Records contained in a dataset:
Lemma appendRecord_ok now record lm lm' lsn :
  log_ok lm → 0 < current_lsn lm < 2 ^ 64 - 1 → prev_lsn record = 0 →
  appendRecord now record lm = (lm', lsn) →
  log_ok lm' ∧ current_lsn lm' = current_lsn lm + 1.
Proof.
  intros [Hd Hk Hl Hc] Hcur Hp0 Ha.
  destruct (appendRecord_fields _ _ _ _ _ Ha) as (-> & Hn & Hb & Ht & _).
  assert (current_lsn lm' = current_lsn lm + 1) as Hn' by (rewrite Hn; apply wrap_small; unfold fits; lia).
  split; [|done]. set (cur := current_lsn lm) in *.
  assert (∀ k r, log_buffer lm !! k = Some r → 0 < k < cur) as Hrange.
  { intros k r Hr. apply Hd. eauto. }
  assert (∀ k r, log_buffer lm' !! k = Some r →
    (k = cur ∧ r = logged now record lm) ∨ (k ≠ cur ∧ log_buffer lm !! k = Some r)) as Hcase.
  { intros k r. rewrite Hb. destruct (decide (k = cur)) as [->|].
    - rewrite lookup_insert_eq. intros [= <-]. auto.
    - rewrite lookup_insert_ne by done. auto. }
  assert (prev_lsn (logged now record lm) < cur ∧
    none_between (log_buffer lm) (rec_tx record) (prev_lsn (logged now record lm)) cur ∧
    (prev_lsn (logged now record lm) = 0 ∨
     ∃ r', log_buffer lm !! prev_lsn (logged now record lm) = Some r' ∧ rec_tx r' = rec_tx record))
    as Hnew.
  { cbn. specialize (Hl (rec_tx record)). destruct (last_tx_lsn lm !! rec_tx record) as [l|]; simpl.
    - destruct Hl as [(r & Hr & Htx) Hnone]. pose proof (Hrange _ _ Hr). split_and!; [lia|done|eauto].
    - rewrite Hp0. split_and!; [lia|done|by left]. }
  constructor.
  - intros k. rewrite Hn', Hb. destruct (decide (k = cur)) as [->|].
    + rewrite lookup_insert_eq. split; [lia|by eauto].
    + rewrite lookup_insert_ne by done. rewrite Hd. lia.
  - intros k r [[-> ->]|[_ Hr]]%Hcase; [done|by apply Hk].
  - intros t. rewrite Ht. destruct (decide (t = rec_tx record)) as [->|Hne].
    + rewrite lookup_insert_eq. split.
      * exists (logged now record lm). rewrite Hb, lookup_insert_eq. done.
      * intros k r [[-> _]|[_ Hr]]%Hcase _ ? ?; [lia|]. apply Hrange in Hr. lia.
    + rewrite lookup_insert_ne by done. specialize (Hl t).
      assert (∀ lo, none_between (log_buffer lm) t lo cur →
        none_between (log_buffer lm') t lo (current_lsn lm')) as Hext.
      { intros lo Hnb k r [[-> ->]|[_ Hr]]%Hcase Hrt Hlo Hhi; [by apply Hne|].
        eapply Hnb; eauto. apply Hrange in Hr. lia. }
      destruct (last_tx_lsn lm !! t) as [l|]; [|by apply Hext].
      destruct Hl as [(r & Hr & Htx) Hnone]. split; [|by apply Hext].
      exists r. rewrite Hb, lookup_insert_ne; [done|]. apply Hrange in Hr. lia.
  - assert (∀ lo k t, k ≤ cur → none_between (log_buffer lm) t lo k →
      none_between (log_buffer lm') t lo k) as Hext.
    { intros lo k t Hkc Hnb j r [[-> ->]|[_ Hr]]%Hcase Hrt Hlo Hhi; [lia|]. by eapply Hnb. }
    intros k r [[-> ->]|[_ Hr]]%Hcase.
    + destruct Hnew as (H1 & H2 & H3). split_and!; [done|apply Hext; [lia|done]|].
      destruct H3 as [H3|(r' & H3 & H4)]; [by left|right]. exists r'. split; [|done].
      rewrite Hb, lookup_insert_ne; [done|]. apply Hrange in H3. lia.
    + destruct (Hc k r Hr) as (H1 & H2 & H3). pose proof (Hrange _ _ Hr).
      split_and!; [done|apply Hext; [lia|done]|].
      destruct H3 as [H3|(r' & H3 & H4)]; [by left|right]. exists r'. split; [|done].
      rewrite Hb, lookup_insert_ne; [done|]. apply Hrange in H3. lia.
Qed.

(** A sequence of appends, with the time of each. *)
Fixpoint append_all (rs : list (Z * LogRecord)) (lm : LogManager) : LogManager * list Z :=
  match rs with
  | [] => (lm, [])
  | (now, r) :: rs' =>
      let '(lm, lsn) := appendRecord now r lm in
      let '(lm, lsns) := append_all rs' lm in (lm, lsn :: lsns)
  end.

Lemma append_all_ok rs lm lm' lsns :
  log_ok lm → 0 < current_lsn lm → current_lsn lm + Z.of_nat (length rs) < 2 ^ 64 →
  Forall (λ nr, prev_lsn nr.2 = 0) rs → append_all rs lm = (lm', lsns) →
  log_ok lm' ∧ lsns = map (λ i, current_lsn lm + Z.of_nat i) (seq 0 (length rs)).
Proof.
  revert lm lm' lsns. induction rs as [|[now r] rs IH]; intros lm lm' lsns Hok Hpos Hlt Hp Ha.
  { simplify_eq/=. done. }
  apply Forall_cons in Hp as [Hp0 Hp]. cbn [append_all snd length] in *.
  destruct (appendRecord now r lm) as [lm1 lsn] eqn:H1.
  destruct (append_all rs lm1) as [lm2 lsns2] eqn:H2. simplify_eq.
  destruct (appendRecord_ok _ _ _ _ _ Hok ltac:(lia) Hp0 H1) as [Hok1 Hc1].
  destruct (appendRecord_fields _ _ _ _ _ H1) as (-> & _).
  destruct (IH _ _ _ Hok1 ltac:(lia) ltac:(lia) Hp H2) as [Hok2 ->]. split; [done|].
  cbn [length seq map]. rewrite Z.add_0_r, <- seq_shift, map_map. f_equal.
  apply map_ext. intros i. rewrite Hc1. lia.
Qed.

Lemma append_all_current rs lm lm' lsns :
  append_all rs lm = (lm', lsns) → 0 < current_lsn lm →
  current_lsn lm + Z.of_nat (length rs) < 2 ^ 64 →
  current_lsn lm' = current_lsn lm + Z.of_nat (length rs).
Proof.
  revert lm lm' lsns. induction rs as [|[now r] rs IH]; intros lm lm' lsns Ha Hpos Hlt;
    cbn [append_all length] in *; [simplify_eq; lia|].
  destruct (appendRecord now r lm) as [lm1 lsn] eqn:H1.
  destruct (append_all rs lm1) as [lm2 lsns2] eqn:H2. simplify_eq.
  destruct (appendRecord_fields _ _ _ _ _ H1) as (_ & Hc & _).
  rewrite wrap_small in Hc by (unfold fits; lia). rewrite (IH _ _ _ H2), Hc by lia. lia.
Qed.

(** (C29) The log of a new manager: the records appended get the LSNs 1, 2, ...
    in order and are all in memory; [prev_lsn] of a record is 0 for the first
    record of its transaction and otherwise the LSN of the record of the same
    transaction just before it. *)
Theorem log_chain rs lm lsns :
  append_all rs LogManager_new = (lm, lsns) → Z.of_nat (length rs) < 2 ^ 64 - 1 →
  Forall (λ nr, prev_lsn nr.2 = 0) rs →
  lsns = map (λ i, 1 + Z.of_nat i) (seq 0 (length rs)) ∧
  (∀ lsn, lsn ∈ lsns → is_Some (log_buffer lm !! lsn)) ∧
  ∀ k r, log_buffer lm !! k = Some r →
    rec_lsn r = k ∧ prev_lsn r < k ∧
    none_between (log_buffer lm) (rec_tx r) (prev_lsn r) k ∧
    (prev_lsn r = 0 ∨ ∃ r', log_buffer lm !! prev_lsn r = Some r' ∧ rec_tx r' = rec_tx r).
Proof.
  intros Ha Hlen Hp.
  destruct (append_all_ok rs LogManager_new lm lsns log_new_ok ltac:(done) ltac:(cbn; lia) Hp Ha)
    as [Hok ->]. split; [done|]. split.
  - intros lsn (i & -> & Hi)%list_elem_of_fmap. apply elem_of_seq in Hi.
    apply (lk_dense _ Hok). split; [cbn; lia|].
    rewrite (append_all_current _ _ _ _ Ha) by (cbn; lia). cbn. lia.
  - intros k r Hr. split; [by apply (lk_key _ Hok)|]. by apply (lk_chain _ Hok).
Qed.

Definition plain (t : LogRecordType) (tx : Z) : LogRecord :=
  mkLogRecord 0 t tx INVALID_PAGE_ID 0 0 None 0 0.

Definition two_transactions : list (Z * LogRecord) :=
  [(0, plain LogRecordType.BEGIN 7); (0, plain LogRecordType.BEGIN 8);
   (0, plain LogRecordType.COMMIT 7)].

Lemma log_chain_witness :
  (append_all two_transactions LogManager_new).2 = [1; 2; 3] ∧
  prev_lsn <$> (log_buffer (append_all two_transactions LogManager_new).1 !! 3) = Some 1.
Proof.
  destruct (log_chain two_transactions _ _ (surjective_pairing _)) as (Hl & _);
    [done|repeat constructor|]. split; [exact Hl|reflexivity].
Defined.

Task to complete:
Here the output must be the lines above from the line with "split; [lia|by eauto]." to the line with "- intros t.", both included, duplicated word for word and nothing else.

Response:
    + rewrite lookup_insert_eq. split; [lia|by eauto].
    + rewrite lookup_insert_ne by done. rewrite Hd. lia.
  - intros k r [[-> ->]|[_ Hr]]%Hcase; [done|by apply Hk].
  - intros t. rewrite Ht. destruct (decide (t = rec_tx record)) as [->|Hne].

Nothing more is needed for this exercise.